(Task input begins)

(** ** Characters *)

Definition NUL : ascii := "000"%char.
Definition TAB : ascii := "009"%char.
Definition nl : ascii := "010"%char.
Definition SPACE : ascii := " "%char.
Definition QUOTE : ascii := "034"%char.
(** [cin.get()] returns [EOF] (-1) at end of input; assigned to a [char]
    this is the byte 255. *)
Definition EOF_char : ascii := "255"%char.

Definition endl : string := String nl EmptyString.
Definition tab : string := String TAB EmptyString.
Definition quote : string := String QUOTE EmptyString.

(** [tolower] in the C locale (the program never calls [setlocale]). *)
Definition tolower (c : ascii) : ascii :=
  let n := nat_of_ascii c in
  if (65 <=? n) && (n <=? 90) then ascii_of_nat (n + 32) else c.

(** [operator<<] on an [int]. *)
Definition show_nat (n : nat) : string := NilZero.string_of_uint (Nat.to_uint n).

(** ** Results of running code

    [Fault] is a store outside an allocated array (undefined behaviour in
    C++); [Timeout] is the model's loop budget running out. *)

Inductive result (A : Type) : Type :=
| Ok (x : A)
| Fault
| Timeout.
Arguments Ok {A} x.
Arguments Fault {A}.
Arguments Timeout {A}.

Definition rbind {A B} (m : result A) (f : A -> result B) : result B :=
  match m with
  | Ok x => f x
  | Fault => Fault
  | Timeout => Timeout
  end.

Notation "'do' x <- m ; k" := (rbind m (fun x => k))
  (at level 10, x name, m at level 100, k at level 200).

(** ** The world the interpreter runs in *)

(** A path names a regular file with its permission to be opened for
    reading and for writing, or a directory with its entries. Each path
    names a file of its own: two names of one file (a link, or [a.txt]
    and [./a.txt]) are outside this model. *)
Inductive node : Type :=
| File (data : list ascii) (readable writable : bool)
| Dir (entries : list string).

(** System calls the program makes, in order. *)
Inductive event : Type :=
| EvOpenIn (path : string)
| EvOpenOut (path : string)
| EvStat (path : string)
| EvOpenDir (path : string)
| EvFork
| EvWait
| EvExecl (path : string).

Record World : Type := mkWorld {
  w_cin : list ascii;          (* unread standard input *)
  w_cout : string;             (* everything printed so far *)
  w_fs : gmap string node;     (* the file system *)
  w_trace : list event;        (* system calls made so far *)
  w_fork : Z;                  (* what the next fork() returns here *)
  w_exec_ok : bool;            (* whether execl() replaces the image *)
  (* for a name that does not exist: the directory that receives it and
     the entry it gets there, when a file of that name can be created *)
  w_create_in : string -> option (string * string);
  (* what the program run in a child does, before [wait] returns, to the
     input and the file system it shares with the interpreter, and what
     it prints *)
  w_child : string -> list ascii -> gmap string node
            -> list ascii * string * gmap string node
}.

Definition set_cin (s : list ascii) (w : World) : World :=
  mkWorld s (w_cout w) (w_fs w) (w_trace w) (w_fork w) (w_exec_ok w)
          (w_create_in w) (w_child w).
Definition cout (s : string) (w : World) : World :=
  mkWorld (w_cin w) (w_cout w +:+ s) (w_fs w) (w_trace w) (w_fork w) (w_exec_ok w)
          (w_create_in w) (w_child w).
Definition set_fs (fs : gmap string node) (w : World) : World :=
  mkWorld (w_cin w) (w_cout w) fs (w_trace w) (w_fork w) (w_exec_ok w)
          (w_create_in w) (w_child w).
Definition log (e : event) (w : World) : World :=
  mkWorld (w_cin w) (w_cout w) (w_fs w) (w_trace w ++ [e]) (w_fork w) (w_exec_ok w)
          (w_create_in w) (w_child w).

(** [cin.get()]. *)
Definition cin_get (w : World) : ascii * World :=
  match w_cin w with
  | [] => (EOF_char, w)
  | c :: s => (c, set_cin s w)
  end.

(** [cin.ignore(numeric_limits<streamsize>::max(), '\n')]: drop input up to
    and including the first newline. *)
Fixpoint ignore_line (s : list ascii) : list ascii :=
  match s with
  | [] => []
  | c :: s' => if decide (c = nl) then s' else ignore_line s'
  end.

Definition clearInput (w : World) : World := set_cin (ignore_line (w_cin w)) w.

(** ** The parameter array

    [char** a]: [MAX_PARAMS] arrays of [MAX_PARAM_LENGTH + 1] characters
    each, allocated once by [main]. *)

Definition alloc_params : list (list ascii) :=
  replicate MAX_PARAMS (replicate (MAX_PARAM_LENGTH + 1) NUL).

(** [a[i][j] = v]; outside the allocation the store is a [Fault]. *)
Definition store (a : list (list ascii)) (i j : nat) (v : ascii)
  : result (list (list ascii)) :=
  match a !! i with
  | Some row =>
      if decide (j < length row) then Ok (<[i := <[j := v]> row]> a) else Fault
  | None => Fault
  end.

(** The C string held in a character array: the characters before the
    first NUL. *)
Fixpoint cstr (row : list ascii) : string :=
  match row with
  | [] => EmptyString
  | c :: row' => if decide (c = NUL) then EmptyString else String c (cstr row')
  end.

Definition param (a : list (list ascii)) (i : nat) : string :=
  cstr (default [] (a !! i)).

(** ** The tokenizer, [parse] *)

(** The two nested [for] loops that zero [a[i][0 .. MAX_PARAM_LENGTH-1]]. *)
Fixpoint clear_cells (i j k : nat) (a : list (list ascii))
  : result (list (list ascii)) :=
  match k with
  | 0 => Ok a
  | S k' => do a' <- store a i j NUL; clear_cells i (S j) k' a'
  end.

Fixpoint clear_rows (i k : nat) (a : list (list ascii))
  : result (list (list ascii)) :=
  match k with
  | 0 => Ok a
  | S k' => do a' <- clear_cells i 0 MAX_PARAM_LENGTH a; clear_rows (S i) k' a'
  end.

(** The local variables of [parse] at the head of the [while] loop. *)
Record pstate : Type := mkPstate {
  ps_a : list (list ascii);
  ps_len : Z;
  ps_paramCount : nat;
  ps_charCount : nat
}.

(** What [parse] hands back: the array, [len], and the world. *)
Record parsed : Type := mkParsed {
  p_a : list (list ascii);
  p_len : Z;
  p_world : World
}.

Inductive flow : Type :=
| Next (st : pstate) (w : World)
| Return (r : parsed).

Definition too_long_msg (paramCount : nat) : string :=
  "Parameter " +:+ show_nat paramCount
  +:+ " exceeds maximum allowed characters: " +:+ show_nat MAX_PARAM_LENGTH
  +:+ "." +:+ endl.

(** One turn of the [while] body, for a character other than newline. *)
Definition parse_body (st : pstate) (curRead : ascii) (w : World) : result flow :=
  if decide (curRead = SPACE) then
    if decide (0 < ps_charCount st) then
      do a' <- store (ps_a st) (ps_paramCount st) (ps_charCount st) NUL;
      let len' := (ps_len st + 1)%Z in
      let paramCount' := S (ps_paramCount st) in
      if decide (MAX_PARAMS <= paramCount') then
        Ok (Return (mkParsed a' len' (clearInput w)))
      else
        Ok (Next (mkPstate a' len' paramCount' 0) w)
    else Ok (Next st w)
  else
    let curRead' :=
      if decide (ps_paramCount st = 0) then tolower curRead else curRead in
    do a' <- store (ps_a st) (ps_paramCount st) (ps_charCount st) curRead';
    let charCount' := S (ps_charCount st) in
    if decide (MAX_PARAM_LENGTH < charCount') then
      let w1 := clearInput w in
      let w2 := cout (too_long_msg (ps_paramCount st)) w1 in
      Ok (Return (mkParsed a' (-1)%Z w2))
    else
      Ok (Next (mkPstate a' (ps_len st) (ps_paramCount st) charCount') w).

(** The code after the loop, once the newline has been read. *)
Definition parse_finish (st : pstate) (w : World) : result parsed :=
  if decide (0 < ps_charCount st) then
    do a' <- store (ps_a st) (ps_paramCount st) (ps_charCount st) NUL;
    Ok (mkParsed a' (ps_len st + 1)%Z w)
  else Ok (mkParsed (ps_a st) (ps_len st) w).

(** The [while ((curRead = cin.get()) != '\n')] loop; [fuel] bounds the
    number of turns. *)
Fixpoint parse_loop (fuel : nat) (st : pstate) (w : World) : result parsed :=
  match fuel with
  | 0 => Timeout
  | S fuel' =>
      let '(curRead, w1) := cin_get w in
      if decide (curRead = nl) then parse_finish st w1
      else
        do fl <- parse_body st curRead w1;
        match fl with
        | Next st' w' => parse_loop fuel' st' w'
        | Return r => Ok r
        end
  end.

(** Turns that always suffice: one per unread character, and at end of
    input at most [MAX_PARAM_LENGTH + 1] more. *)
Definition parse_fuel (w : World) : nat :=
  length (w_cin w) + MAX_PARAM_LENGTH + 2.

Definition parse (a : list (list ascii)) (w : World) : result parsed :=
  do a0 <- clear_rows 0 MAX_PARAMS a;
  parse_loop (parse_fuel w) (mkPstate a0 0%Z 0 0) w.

(Task input ends)

▶ Try it
For each line of the material that contains "mkParsed", return a copy.

▶ Result for this exercise
Record parsed : Type := mkParsed {
        Ok (Return (mkParsed a' len' (clearInput w)))
      Ok (Return (mkParsed a' (-1)%Z w2))
    Ok (mkParsed a' (ps_len st + 1)%Z w)
  else Ok (mkParsed (ps_a st) (ps_len st) w).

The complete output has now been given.